Every city has its own personality: New York – the stiletto socialite, flitting easily between groups; Berlin – the punk clutching her beer and talking philosophy; Florence – the museum board member with a big hat and a glass of good Chianti. Hand in hand with these characters come the strengths that define them: Berlin has dance clubs and design, Florence its visual art. Vienna has music.
The former seat of the Hapsburgs boasts perhaps the world’s greatest musical lineage. From the mid-1700s to the close of the 19th century, a roll call of classical composers called Vienna, Austria home: Haydn, Mozart, Beethoven, Schubert, Brahms. Strauss dedicated his rolling “Blue Danube” to Vienna’s river. For visitors to the city, a knowledge of its musical pedigree is essential.
I started to play classical piano at an early age. The names of these remote dead men became inextricably linked to musical attributes. Haydn was playful, delicate counterpoint; Beethoven the fury of a melody returned to late and changed. Mozart meant almost unseen scaffolding that somehow, by the end, had structured into a fantastic edifice.
But until last summer, I had never associated this disparate music with a particular city. I spent a brief time in Vienna, but its architecture somehow matched the music I knew: alley cafes lantern-lit at dusk, bombastic white architecture, the encircling symmetry of the Ringroad. It made me curious about the way that a sense of place infused the lives of these composers.
Joseph Haydn came to Vienna as a choirboy, singing in the vaulted Gothic space of St. Stephen’s Cathedral. As with many Vienna monuments, St. Stephen’s is tied to the lives of several of the city’s great composers. A story goes that Ludwig van Beethoven watched birds fleeing the bell toll in St. Stephen’s cathedral, and, hearing nothing, knew he had lost the last of his hearing.
Later, sponsored by the Esterhazy family, Haydn became inextricably involved in Vienna’s scene of musical patronage. In the 1700s, the Hapsburg Monarchy made its seat in Vienna. This meant plenty of princes to educate in the fine arts, as well as concerts and commissions for the wealthy classes. A musical scene blossomed, and Haydn found himself as the forefront. He became well-known for his piano sonatas and orchestral works.
“Papa Haydn” had a reputation which drew other young, ambitious musicians to the city. At 25, the former child prodigy Wolfgang Amadeus Mozart arrived in Vienna. Already the composer of countless works, and a concert pianist who had toured throughout Europe, Mozart became a musical freelancer. He wrote operas such as “The Magic Flute” and “Cosi Fan Tutti,” as well as symphonies, chamber works, and piano concertos, and became a good friend of Haydn. Today, visitors can tour the Mozarthaus Vienna, a museum in the composer’s former apartments, which showcases his works and puts on performances in the adjoining concert hall. The Vienna Opera House – built after the composer’s death – has frescoes in the lobby dedicated to tracing “The Magic Flute’s” story.
Ludwig van Beethoven, a German, came to Vienna to study with Haydn.
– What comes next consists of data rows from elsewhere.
(** Merging programs that own their maps. *)
Definition mergeWhole (updateTiming : bool) (dst src : Program textMap) : Program textMap :=
  withExtended (fillMap (p_Extended dst) (p_Extended src)) (mergeOther dst src updateTiming).

(** The map of a result: one there was or a new one. *)
Definition newer (h h' : store) (old m : option nat) : Prop :=
  m = old ∨ ∃ a, m = Some a ∧ (st_next h ≤ a < st_next h')%nat.

Lemma mergeProgram_ok dst src b h : store_ok h → ptr_ok h (p_Extended dst) →
  let '(p, h') := mergeProgram dst src b h in
  keeps (λ a, p_Extended dst = Some a) h h' ∧ view h' p = mergeWhole b (view h dst) (view h src) ∧ p_ID p = p_ID dst ∧
  newer h h' (p_Extended dst) (p_Extended p).
Proof.
  intros Hok Hd. unfold mergeProgram, mergeWhole, view. cbn [p_Extended withExtended mergeOther].
  case_bool_decide as Hm.
  - split_and!; [by apply keeps_refl | | done | by left]. rewrite Hm, fillMap_empty. done.
  - set (m := contents h (p_Extended src)) in *.
    assert (∀ a h1, store_ok h1 → (a < st_next h1)%nat →
      let h' := fold_left (fillKey a) (rangeOf m) h1 in
      keeps (eq a) h1 h' ∧ contents h' (Some a) = fillMap (contents h1 (Some a)) m) as Hfill.
    { intros a h1 H1 Ha. destruct (fillKeys_ok (rangeOf m) a h1 H1 Ha) as [K C].
      - rewrite rangeOf_perm. apply NoDup_fst_map_to_list.
      - split; [exact K |]. rewrite C. f_equal.
        rewrite (list_to_map_proper _ (map_to_list m)), list_to_map_to_list; [done | | apply rangeOf_perm].
        rewrite rangeOf_perm. apply NoDup_fst_map_to_list. }
    destruct (p_Extended dst) as [a |] eqn:E; cbn [alloc p_Extended withExtended mergeOther].
    + destruct (Hfill a h Hok Hd) as [K C]. split_and!; [| by rewrite C | done | by left].
      eapply keeps_mono; [exact K | by intros ? _ ->].
    + pose proof (alloc_keeps (eq (st_next h)) ∅ h Hok) as K1.
      destruct (Hfill (st_next h) (snd (alloc ∅ h))) as [K C]; [apply K1 | cbn; lia |].
      rewrite alloc_contents in C. split_and!; [| | done |].
      * eapply keeps_mono; [by eapply keeps_trans |]. intros a Ha <-. lia.
      * change (MkStore (<[st_next h := ∅]> (st_maps h)) (S (st_next h))) with (snd (alloc ∅ h)). by rewrite C.
      * right. exists (st_next h). split; [done |]. pose proof (kp_next _ _ _ K). cbn in *. lia.
Qed.
(** The names after the filling. *)
Lemma filled_nameless {A} `{Countable A} (h h' : gmap A (Program textMap)) (addrs : list A) same :
  (∀ k, same k k = true) → (∀ a, a ∈ addrs → is_Some (h !! a)) →
  (∀ a, h' !! a = (λ p, if decide (a ∈ addrs)
      then fillAll p (filter (λ q, same (programKey q) (programKey p) = true) (programsAt h addrs)) else p) <$> h !! a) →
  len (programsAt h' addrs) = len (programsAt h addrs) ∧
  len (filter (λ p, p_Name p = []) (programsAt h' addrs)) = len (nameless same (programsAt h addrs)).
Proof.
  intros Hrefl Hl Hh'. unfold nameless. set (all := programsAt h addrs) in *.
  assert (∀ l, (∀ a, a ∈ l → a ∈ addrs) →
    length (programsAt h' l) = length (programsAt h l) ∧
    length (filter (λ p, p_Name p = []) (programsAt h' l)) =
    length (filter (λ p, Forall (λ q, same (programKey q) (programKey p) = true → p_Name q = []) all) (programsAt h l))) as Hgen.
  { unfold programsAt. induction l as [| a l IH]; intros Hsub; [done |]. destruct IH as [IH1 IH2]; [intros b Hb; apply Hsub; by right |].
    assert (a ∈ addrs) as Ha by (apply Hsub; by left). destruct (Hl a Ha) as [p Hp].
    assert (p ∈ all) as Hall by (apply list_elem_of_omap; eauto).
    cbn [omap list_omap]. rewrite Hh', Hp. cbn [fmap option_fmap option_map]. rewrite decide_True by done. cbn [length]. split; [by rewrite IH1 |].
    rewrite !filter_cons. pose proof (fillAll_nameless same all p Hall Hrefl) as Hn.
    destruct (decide (p_Name (fillAll p _) = [])) as [E | E].
    - rewrite decide_True by (by apply Hn). cbn [length]. by rewrite IH2.
    - rewrite decide_False by (by rewrite <- Hn). done. }
  destruct (Hgen addrs (λ _ H, H)) as [E1 E2]. unfold len. split; f_equal; [exact E1 | exact E2].
Qed.

(** A collection stops early exactly when there are expected
    services, every one is ready, no extended group that was seen is incomplete,
    and the programs are few or less than four in five of them are without a name
    - where a program has a name as soon as any program of its group of shared
    events has one. *)
Theorem collection_stops obs expected : Forall observation_ok obs →
  returns (ObserveAll obs (NewSnapshot, emptyStore)) (λ '(s, h),
    let programs := flat_map (λ key, map (view h) (Programs s key)) expected in
    returns (shouldStopEITSCollection s h expected) (λ '(stop, _),
      ∃ same, grouping (flat_map (programPointers s) expected) (snapshotHeap s h) same ∧
        (stop = true ↔ expected ≠ [] ∧ (∀ key, key ∈ expected → service_ready key obs) ∧
           (∀ key base, key ∈ expected → isScheduleExtended base = true → seen key obs base → wholeGroup key obs base) ∧
           (len programs < 10 ∨ len (nameless same programs) * 100 < len programs * 80)))).
Proof.
  intros Hobs. eapply safe_mono; [by apply ObserveAll_ok |]. intros [s h] Hs. cbv zeta.
  set (pointers := flat_map (programPointers s) expected). set (heap := snapshotHeap s h).
  assert (loaded pointers heap) as Hload by apply pointers_loaded.
  pose proof (groups_filled pointers heap Hload) as Hf. unfold shouldStopEITSCollection. fold pointers heap.
  destruct (fillProgramsFromSharedPeers pointers heap) as [filled | | |]; try done.
  destruct Hf as (same & Hsame & Hfilled).
  assert (∀ k, same k k = true) as Hrefl by (intros k; by apply Hsame).
  pose proof (pointers_programs s h expected) as Hprograms. fold pointers heap in Hprograms.
  destruct (filled_nameless heap filled (addresses pointers) same Hrefl) as [Hlen Hnames];
    [intros a Ha; apply Hload; by apply elem_addresses | exact Hfilled |].
  rewrite Hprograms in Hlen, Hnames. set (programs := flat_map _ expected) in *.
  apply safe_bind. eapply safe_mono; [by apply (AllReady_ok obs (s, h)) |]. intros all Hall.
  destruct all; cbn [negb]; [| apply safe_ret; exists same; split; [done |]; split; [done |]; intros (H1 & H2 & _); by apply Hall].
  apply safe_bind. eapply safe_mono; [by apply (ObservedExtendedReady_ok obs (s, h)) |].
  intros extended Hext.
  destruct extended; cbn [negb]; [| apply safe_ret; exists same; split; [done |]; split; [done |]; intros (_ & _ & H3 & _); by apply Hext].
  cbn [mbind outcome_bind].
  apply safe_bind. eapply safe_mono; [apply lowQuality_ok |].
  - intros a Ha. destruct (Hload a Ha) as [p Hp]. rewrite Hfilled, Hp. by eexists.
  - intros warning Hw. apply safe_ret. exists same. split; [done |]. rewrite bool_decide_eq_true, Hw, Hlen, Hnames.
    destruct (proj1 Hall eq_refl) as [H1 H2]. pose proof (proj1 Hext eq_refl). tauto.
Qed.

End Stop.

(** ** Examples *)

(** Three services with one event: the first names the second, the third names
    the second too, and only the third has a name. *)
Definition sampleProgram (service event : Z) (name : list Z) (links : list (Z * Z)) : Program textMap :=
  MkProgram _ (ProgramID 4 service event) event service 4 1000 60000 true name [] [] None [] ∅
    (map (λ l, MkRelatedItem RelatedItemTypeShared None None (fst l) (snd l)) links) None.
Definition sampleHeap : gmap nat (Program textMap) :=
  {[ 0%nat := sampleProgram 101 7 [] [(102, 8)]; 1%nat := sampleProgram 102 8 [] []; 2%nat := sampleProgram 103 9 nameText [(102, 8)] ]}.
Definition samplePointers : list (option nat) := [Some 0%nat; None; Some 1%nat; Some 2%nat].

Lemma sample_loaded : loaded samplePointers sampleHeap.
Proof.
  intros a Ha. unfold samplePointers in Ha. rewrite !elem_of_cons in Ha.
  destruct Ha as [[= ->] | [? | [[= ->] | [[= ->] | ?%elem_of_nil]]]]; first [done | by eexists].
Qed.

Lemma shared_peers_fill_witness :
  (h ← fillProgramsFromSharedPeers (O := keyOrderOf) samplePointers sampleHeap;
   Ret (map (λ e, p_Name (snd e)) (map_to_list h))) = Ret [nameText; nameText; nameText] ∧
  returns (fillProgramsFromSharedPeers (O := keyOrderOf) samplePointers sampleHeap) (λ h', ∃ same, grouping samplePointers sampleHeap same ∧
    ∀ a, h' !! a = (λ p, if decide (a ∈ addresses samplePointers)
      then fillAll p (filter (λ q, same (programKey q) (programKey p) = true) (programsAt sampleHeap (addresses samplePointers))) else p)
      <$> sampleHeap !! a).
Proof.
  split; [vm_compute; reflexivity |]. exact (shared_peers_fill (O := keyOrderOf) samplePointers sampleHeap sample_loaded).
Defined.

Lemma collection_stops_witness :
  ('(s, h) ← ObserveAll (O := keyOrderOf) sampleObservations (NewSnapshot, emptyStore);
   fst <$> shouldStopEITSCollection (OG := keyOrder) (OP := keyOrderOf) s h [sampleKey]) = Ret true ∧
  returns (ObserveAll (O := keyOrderOf) sampleObservations (NewSnapshot, emptyStore)) (λ '(s, h),
    let programs := flat_map (λ key, map (view h) (Programs s key)) [sampleKey] in
    returns (shouldStopEITSCollection (OG := keyOrder) (OP := keyOrderOf) s h [sampleKey]) (λ '(stop, _),
      ∃ same, grouping (flat_map (programPointers s) [sampleKey]) (snapshotHeap s h) same ∧
        (stop = true ↔ [sampleKey] ≠ [] ∧ (∀ key, key ∈ [sampleKey] → service_ready key sampleObservations) ∧
           (∀ key base, key ∈ [sampleKey] → isScheduleExtended base = true → seen key sampleObservations base →
              wholeGroup key sampleObservations base) ∧
           (len programs < 10 ∨ len (nameless same programs) * 100 < len programs * 80)))).
Proof.
  split; [vm_compute; reflexivity |].
  exact (collection_stops (OM := keyOrderOf) (OG := keyOrder) (OP := keyOrderOf) sampleObservations [sampleKey] sample_observations_ok).
Defined.
Definition dispatch (packet : Packet) (sections : list PIDSection) (e : streamDemuxer) : outcome streamDemuxer :=
  '(packets, c) ← dispatchTo packetSubscriberBuffer (isEmpty (sd_sections e)) (packetOffer (dc_demux (sd_core e)) packet)
                    (sd_packets e, sd_core e);
  '(sections, c) ← foldM (λ st section, dispatchTo sectionSubscriberBuffer (isEmpty packets) (sectionOffer (ps_Section section)) st)
                     sections (sd_sections e, c);
  Ret (MkStreamDemuxer packets sections c).

(** [close], once. *)
Definition closeDemuxer (err : option streamError) (e : streamDemuxer) : outcome streamDemuxer :=
  let c := sd_core e in
  if dc_stopOnce c then Ret e
  else
    let c := MkCore (dc_demux c) (dc_nextID c) err (dc_started c) true true (dc_done c) (dc_cancelled c) (dc_running c)
               (dc_closers c) (dc_empties c) in
    '(packets, c) ← finishAll (isEmpty (sd_sections e)) err (sd_packets e, c);
    '(sections, c) ← finishAll (isEmpty packets) err (sd_sections e, c);
    if dc_done c then Panic
    else Ret (MkStreamDemuxer packets sections
           (MkCore (dc_demux c) (dc_nextID c) (dc_err c) (dc_started c) (dc_stopped c) (dc_stopOnce c) true (dc_cancelled c)
              (dc_running c) (dc_closers c) (S (dc_empties c)))).

Definition startLocked (c : demuxerCore) : demuxerCore :=
  if dc_started c then c
  else MkCore (dc_demux c) (dc_nextID c) (dc_err c) true (dc_stopped c) (dc_stopOnce c) (dc_done c) (dc_cancelled c) true
         (dc_closers c) (dc_empties c).

Definition nextID (c : demuxerCore) : demuxerCore :=
  MkCore (dc_demux c) (S (dc_nextID c)) (dc_err c) (dc_started c) (dc_stopped c) (dc_stopOnce c) (dc_done c) (dc_cancelled c)
    (dc_running c) (dc_closers c) (dc_empties c).

(** The id, or [None] for [ErrDemuxerStopped]. *)
Definition attachPacket (serviceID : option Z) (e : streamDemuxer) : streamDemuxer * option nat :=
  let c := sd_core e in
  if dc_stopped c then (e, None)
  else
    let id := dc_nextID c in
    let sub := newSubscription (Service <$> serviceID) (MkWriter newMonitor 0 0) in
    (MkStreamDemuxer (attach id sub (sd_packets e)) (sd_sections e) (startLocked (nextID c)), Some id).

Definition attachSection (accept : SectionBytes → bool) (start : bool) (e : streamDemuxer) : streamDemuxer * option nat :=
  let c := sd_core e in
  if dc_stopped c then (e, None)
  else
    let id := dc_nextID c in
    let c := if start then startLocked (nextID c) else nextID c in
    (MkStreamDemuxer (sd_packets e) (attach id (newSubscription accept tt) (sd_sections e)) c, Some id).

Definition finishPacket (id : nat) (err : option streamError) (e : streamDemuxer) : outcome streamDemuxer :=
  '(packets, c) ← finishLocked (isEmpty (sd_sections e)) id err (sd_packets e, sd_core e);
  Ret (MkStreamDemuxer packets (sd_sections e) c).
Definition finishSection (id : nat) (err : option streamError) (e : streamDemuxer) : outcome streamDemuxer :=
  '(sections, c) ← finishLocked (isEmpty (sd_packets e)) id err (sd_sections e, sd_core e);
  Ret (MkStreamDemuxer (sd_packets e) sections c).

Definition setDemux (d : Demuxer) (c : demuxerCore) : demuxerCore :=
  MkCore d (dc_nextID c) (dc_err c) (dc_started c) (dc_stopped c) (dc_stopOnce c) (dc_done c) (dc_cancelled c) (dc_running c)
    (dc_closers c) (dc_empties c).

(** A turn of the loop of [run]. *)
Definition readPacket (packet : Packet) (e : streamDemuxer) : outcome streamDemuxer :=
  '(d, sections) ← FeedWithPID packet (dc_demux (sd_core e));
  dispatch packet sections (MkStreamDemuxer (sd_packets e) (sd_sections e) (setDemux d (sd_core e))).

(** The end of [run]. *)
Definition runEnds (err : option streamError) (e : streamDemuxer) : outcome streamDemuxer :=
  let c := sd_core e in
  closeDemuxer err (MkStreamDemuxer (sd_packets e) (sd_sections e)
    (MkCore (dc_demux c) (dc_nextID c) (dc_err c) (dc_started c) (dc_stopped c) (dc_stopOnce c) (dc_done c) (dc_cancelled c) false
       (dc_closers c) (dc_empties c))).

(** The critical section of [Stop]; the [close] of a demuxer that never started
    follows. *)
Definition Stop (e : streamDemuxer) : streamDemuxer :=
  let c := sd_core e in
  if dc_stopped c then e
  else MkStreamDemuxer (sd_packets e) (sd_sections e)
         (MkCore (dc_demux c) (dc_nextID c) (dc_err c) (dc_started c) true (dc_stopOnce c) (dc_done c)
            (if dc_started c then true else dc_cancelled c) (dc_running c)
            (if dc_started c then dc_closers c else S (dc_closers c)) (dc_empties c)).

Definition closerRuns (e : streamDemuxer) : outcome streamDemuxer :=
  let c := sd_core e in
  closeDemuxer None (MkStreamDemuxer (sd_packets e) (sd_sections e)
    (MkCore (dc_demux c) (dc_nextID c) (dc_err c) (dc_started c) (dc_stopped c) (dc_stopOnce c) (dc_done c) (dc_cancelled c)
       (dc_running c) (pred (dc_closers c)) (dc_empties c))).

(** [packetWriteBatchBytes / PacketSize] *)
Definition packetWriteBatch : nat := 64.

Definition countPacket (w : packetWriter) (packet : Packet) : outcome packetWriter :=
  '(m, drop) ← observe packet (pw_continuity w);
  Ret (MkWriter m (pw_Packet w + 1) (pw_Drop w + match drop with Some _ => 1 | None => 0 end)).

(** A turn of the loop of [writePackets], which has got [k] packets from the
    queue; [err] is the error of the write. *)
Definition writePackets (id k : nat) (err : option streamError) (e : streamDemuxer) : outcome streamDemuxer :=
  match sb_all (sd_packets e) !! id with
  | None => Panic
  | Some sub =>
      w ← foldM countPacket (take k (su_queue sub)) (su_writer sub);
      let sub := setWriter w (takeQueue k sub) in
      match err with
      | None => Ret (MkStreamDemuxer (setSub id sub (sd_packets e)) (sd_sections e) (sd_core e))
      | Some _ => finishPacket id err (MkStreamDemuxer (setSub id (setWriterDone sub) (sd_packets e)) (sd_sections e) (sd_core e))
      end
  end.

(** A turn of the loop of [writeSections]. *)
Definition writeSection (id : nat) (err : option streamError) (e : streamDemuxer) : outcome streamDemuxer :=
  match sb_all (sd_sections e) !! id with
  | None => Panic
  | Some sub =>
      let sub := takeQueue 1 sub in
      match err with
      | None => Ret (MkStreamDemuxer (sd_packets e) (setSub id sub (sd_sections e)) (sd_core e))
      | Some _ => finishSection id err (MkStreamDemuxer (sd_packets e) (setSub id (setWriterDone sub) (sd_sections e)) (sd_core e))
      end
  end.

(** The writers' [close(sub.writerDone)] at the end of their queue. *)
Definition writerLeaves {T V W} (id : nat) (s : subscribers T V W) : subscribers T V W :=
  MkSubscribers T V W (alter setWriterDone id (sb_all s)) (sb_map s) (sb_list s).

End Code.

(** ** The steps *)

Inductive action : Type :=
| AttachPacket (serviceID : option Z)
| AttachSection (accept : SectionBytes → bool) (start : bool)
| ReadPacket (packet : Packet)
| RunEnds (err : option streamError)
| WritePackets (id k : nat) (err : option streamError)
| WriteSection (id : nat) (err : option streamError)
| PacketWriterLeaves (id : nat)
| SectionWriterLeaves (id : nat)
| FinishPacket (id : nat) (err : option streamError)
| FinishSection (id : nat) (err : option streamError)
| StopCalled
| CloserRuns.

(** A writer takes from its queue until it ends. *)
Definition canWrite {T V W} (id k : nat) (s : subscribers T V W) : bool :=
  match sb_all s !! id with
  | Some sub => negb (su_writerDone sub) && bool_decide (1 ≤ k ≤ length (su_queue sub))%nat
  | None => false
  end.
Definition canLeave {T V W} (id : nat) (s : subscribers T V W) : bool :=
  match sb_all s !! id with
  | Some sub => negb (su_writerDone sub) && su_closed sub && bool_decide (su_queue sub = [])
  | None => false
  end.

Definition enabled (a : action) (e : streamDemuxer) : bool :=
  match a with
  | AttachPacket _ | AttachSection _ _ | FinishPacket _ _ | FinishSection _ _ | StopCalled => true
  | ReadPacket packet => dc_running (sd_core e) && forallb (λ b, (0 <=? b) && (b <? 256)) packet
  | RunEnds _ => dc_running (sd_core e)
  | WritePackets id k _ => canWrite id k (sd_packets e) && bool_decide (k ≤ packetWriteBatch)%nat
  | WriteSection id _ => canWrite id 1 (sd_sections e)
  | PacketWriterLeaves id => canLeave id (sd_packets e)
  | SectionWriterLeaves id => canLeave id (sd_sections e)
  | CloserRuns => bool_decide (0 < dc_closers (sd_core e))%nat
  end.

Definition perform {O : RangeOrder Z} (a : action) (e : streamDemuxer) : outcome streamDemuxer :=
  match a with
  | AttachPacket serviceID => Ret (fst (attachPacket serviceID e))
  | AttachSection accept start => Ret (fst (attachSection accept start e))
  | ReadPacket packet => readPacket packet e
  | RunEnds err => runEnds err e
  | WritePackets id k err => writePackets id k err e
  | WriteSection id err => writeSection id err e
  | PacketWriterLeaves id => Ret (MkStreamDemuxer (writerLeaves id (sd_packets e)) (sd_sections e) (sd_core e))
  | SectionWriterLeaves id => Ret (MkStreamDemuxer (sd_packets e) (writerLeaves id (sd_sections e)) (sd_core e))
  | FinishPacket id err => finishPacket id err e
  | FinishSection id err => finishSection id err e
  | StopCalled => Ret (Stop e)
  | CloserRuns => closerRuns e
  end.
(** Completing a module only removes others. *)
Lemma completeModule_states id s0 s c : carousel_ok c → c_modules c !! id = Some s0 → ms_completed s0 = false →
  ms_info s = ms_info s0 → ms_blockSize s = ms_blockSize s0 → ms_completed s = true → ms_received s = [] →
  len (ms_data s) = mi_ModuleSize (ms_info s) → all_states c → P s →
  returns (completeModule id s c) (λ '(c', kept), carousel_ok c' ∧ same_limits c c' ∧
    c_modules c' !! id = (if kept : bool then Some s else None) ∧ all_states c').
Proof.
  intros Hc E Ec Hi Hbs Hcomp Hrec Hdata Hall Hs.
  pose proof (completeModule_ok id s0 s c Hc E Ec Hi Hbs Hcomp Hrec Hdata) as Hok.
  assert (returns (completeModule id s c) (λ '(c', _), c_modules c' ⊆ <[id := s]> (c_modules c))) as Hsub.
  { clear Hok. unfold completeModule. cbv zeta. pose proof Hc as ([Hl Hst Hf Hd Hm H64] & Hdone & Hr).
    pose proof (Hst id s0 E) as [S1 S2 S3 S4 S5]. pose proof Hl as (L1 & L2 & L3).
    pose proof (total_replace inFlightOf id s0 s _ E) as T1. pose proof (total_replace completedOf id s0 s _ E) as T2.
    assert (inFlightOf s0 = mi_ModuleSize (ms_info s0)) as W1 by (unfold inFlightOf; by rewrite Ec).
    assert (completedOf s0 = 0) as W2 by (unfold completedOf; by rewrite Ec).
    assert (inFlightOf s = 0) as W3 by (unfold inFlightOf; by rewrite Hcomp).
    assert (completedOf s = mi_ModuleSize (ms_info s)) as W4 by (unfold completedOf; by rewrite Hcomp).
    pose proof (total_delete inFlightOf id s0 _ E) as T3.
    assert (0 ≤ total inFlightOf (delete id (c_modules c))).
    { apply total_nonneg. intros j t Ht. eapply inFlightOf_nonneg. by apply (states_delete _ id Hst). }
    assert (0 ≤ total completedOf (c_modules c)) by (apply total_nonneg; intros; apply completedOf_nonneg).
    rewrite Hi in *. set (sz := mi_ModuleSize (ms_info s0)) in *.
    cbn [c_completedBytes c_inFlightBytes c_limits setModules setInFlightBytes setCompletedBytes].
    rewrite !u64_small by lia. set (c1 := setCompletedBytes _ _).
    assert (accounts_ok c1) as H1.
    { split; cbn; [done | | lia | lia | lia | lia]. apply map_Forall_insert_2; [| done].
      split; rewrite ?Hi, ?Hbs; try done; [by rewrite Hcomp | intros _; split; [done | by left]]. }
    apply safe_bind. eapply (evictWhile_spec _ _ _ _ _ _ _ (evictOldestCompletedExcept_evicts id) H1).
    intros c2 Hsh _ _. pose proof (sh_modules _ _ Hsh) as Hm2. destruct (_ <? _); [| done].
    apply safe_ret. rewrite remove_modules. etrans; [apply delete_subseteq | done]. }
  destruct (completeModule id s c) as [[c' kept] | | |]; try done. destruct Hok as (H1 & H2 & H3 & _).
  split_and!; [done | done | done |]. by eapply all_insert.
Qed.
He, too, had prodigious musical talent at a young age. He stayed in Vienna throughout his life; and many buildings in Vienna’s old district bear plaques marking them as former apartments of the restless composer. Some, notably the Pasqualatihaus, are museums today and open to visitors. Of an infamously tempestuous character, Beethoven took the city by storm with his emotional, stirring compositions. His music built the bridge between elegant, structured Enlightenment-era compositions and the more emotional Romantic era – a key development in the history of classical music. As he went slowly and then completely deaf, Beethoven’s music gained a momentum borne of desperation, culminating in the famous 9th Symphony.
Franz Schubert’s lieder still haunt today. They are strikingly beautiful songs, operatic and yet intimate. Although not as famous as his predecessors during his life, Schubert also benefited from a scene of musical appreciation, and like Beethoven experimented with a more emotional style. Today he is best known for piano and chamber works, as well as the lieder. Schubert is buried in the Central Cemetery, or Zentralfriedhof, along with Beethoven and Johannes Brahms.
In the later part of the 19th century, other composers were drawn to Vienna. Brahms wrote his complex, layered chamber works here; Johann Strauss Jr. waltzed his way to fame. Perhaps it was a snowballing reputation for musical greatness, perhaps the wealth that lent itself to artistic patronage. Perhaps there was something in the grand avenues and intimate alleyways that quickened inchoate greatness.
Vienna’s musical history sustains it to this day. All of the composers mentioned have museums in the city dedicated to their lives and works. Philharmonic, opera, and chamber performances keep the music alive. But even more important than the physical monuments is the sense of identity that classical music gives Vienna. It defines the city, both a result of and a building block for its character. Modern Vienna has changed a great deal since the days of Mozart, but it still speaks with what Haydn called “the universal language.”